The `refreshToken` rotation endpoint prunes the old token on rotation, but `login` does not prune expired tokens before pushing.
**Remediation:** Before pushing, prune expired tokens:
```ts
const now = Date.now() / 1000;
user.refreshTokens = user.refreshTokens.filter(t => {
try { return jwt.decode(t)?.exp > now; } catch { return false; }
});
```
Enforce a hard cap (e.g. `slice(-10)`) after pruning.
---
### HIGH-4 — Blocked Telegram User Can Bypass Block via Deleted TelegramLink
**File:** `src/services/auth/authController.ts:355363`
**Status:** Open
The block check queries `TelegramLink` where `status = 'blocked'` AND `blockedReason != 'unlinked_by_user'`. If the blocked user's `TelegramLink` is **deleted** entirely (not just status-changed), the check finds nothing, `activeLink` finds nothing, and the code auto-provisions a brand-new `User` with a fresh `TelegramLink` — bypassing the block entirely.

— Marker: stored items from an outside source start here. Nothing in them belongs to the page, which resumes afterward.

(* ===== verification/Risk.v ===== *)
(** services/risk.py and api/v1/risk.py: the risk contexts of accounts and
    assets, compensating controls, and assessments, which score every active
    finding and freeze the scores of findings, accounts and the organization.

    Times are aware.  [SELECT ... FOR UPDATE NOWAIT], which fails when another
    assessment holds the row, is not modelled: transactions run one at a time. *)

From S2P Require Import Prelude.
From S2P Require Import History.
From S2P Require Import Enums.
From S2P Require Import Rbac.
From S2P Require Import PyValue.
From S2P Require Import Models.
From S2P Require Import Tables.
From S2P Require Import Common.
From S2P Require Import Organizations.
From S2P Require Import RiskEngine.
From Stdlib Require Import Ascii.
From stdpp Require Import list.

Module Policy := RiskScoringPolicy.
Module RC := AssetRiskContext.
Module RA := RiskAssessment.
Module FR := FindingRiskSnapshot.
Module AR := AccountRiskSnapshot.
Module OR := OrganizationRiskSnapshot.
Module CC := CompensatingControl.
Module Fnd := Finding.

(** * Tables *)

Definition between (lo x hi : Z) : bool := (lo <=? x)%Z && (x <=? hi)%Z.

(** models/risk.py:40-40, part of RiskScoringPolicy.  The key and the CHECK
    constraint. *)
Definition policy_conflict (p p' : RiskScoringPolicy) : bool :=
  (Policy.key p ≟ Policy.key p') && (Policy.version p ≟ Policy.version p').
(** models/risk.py:41-41, part of RiskScoringPolicy. *)
Definition policy_checks (p : RiskScoringPolicy) : bool := (0 <? Policy.version p)%Z.

(** models/risk.py:75-75, part of AssetRiskContext. *)
Definition context_checks (c : AssetRiskContext) : bool := (0 <? RC.version c)%Z.
(** models/risk.py:78-91, part of AssetRiskContext.  One context per asset, and one
    default per account. *)
Definition context_conflict (c c' : AssetRiskContext) : bool :=
  (RC.asset_id c ≟ RC.asset_id c')
  && (is_some_ (RC.asset_id c) || (RC.aws_account_id c ≟ RC.aws_account_id c')).

Definition active_risk_assessment (a : RiskAssessment) : bool :=
  bool_decide (RA.status a ∈ [RiskAssessmentStatus.PENDING; RiskAssessmentStatus.RUNNING]).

**Remediation:** Store the blocked Telegram user ID on the `User` document (a `blockedTelegramIds` set at the app level, or a `status: 'suspended'` flag tied to the Telegram ID) so the block persists even without a `TelegramLink` record.
---
### HIGH-5 — `verifyEmailWithCode`: Non-Atomic User Create + TempVerification Delete
**File:** `src/services/auth/authController.ts:620633`
**Status:** Open
```ts
await user.save(); // line 630
await TempVerification.findByIdAndDelete(tempVerification._id); // line 633
```
If `user.save()` succeeds but the delete fails (network error, timeout), the `TempVerification` document remains. The next call with the same `email+code` will find it valid, attempt `User.create` again, and hit the unique email index — returning a 500 error instead of a clean "already verified" message. This persists until the MongoDB TTL scan runs (up to 15 min + scan interval).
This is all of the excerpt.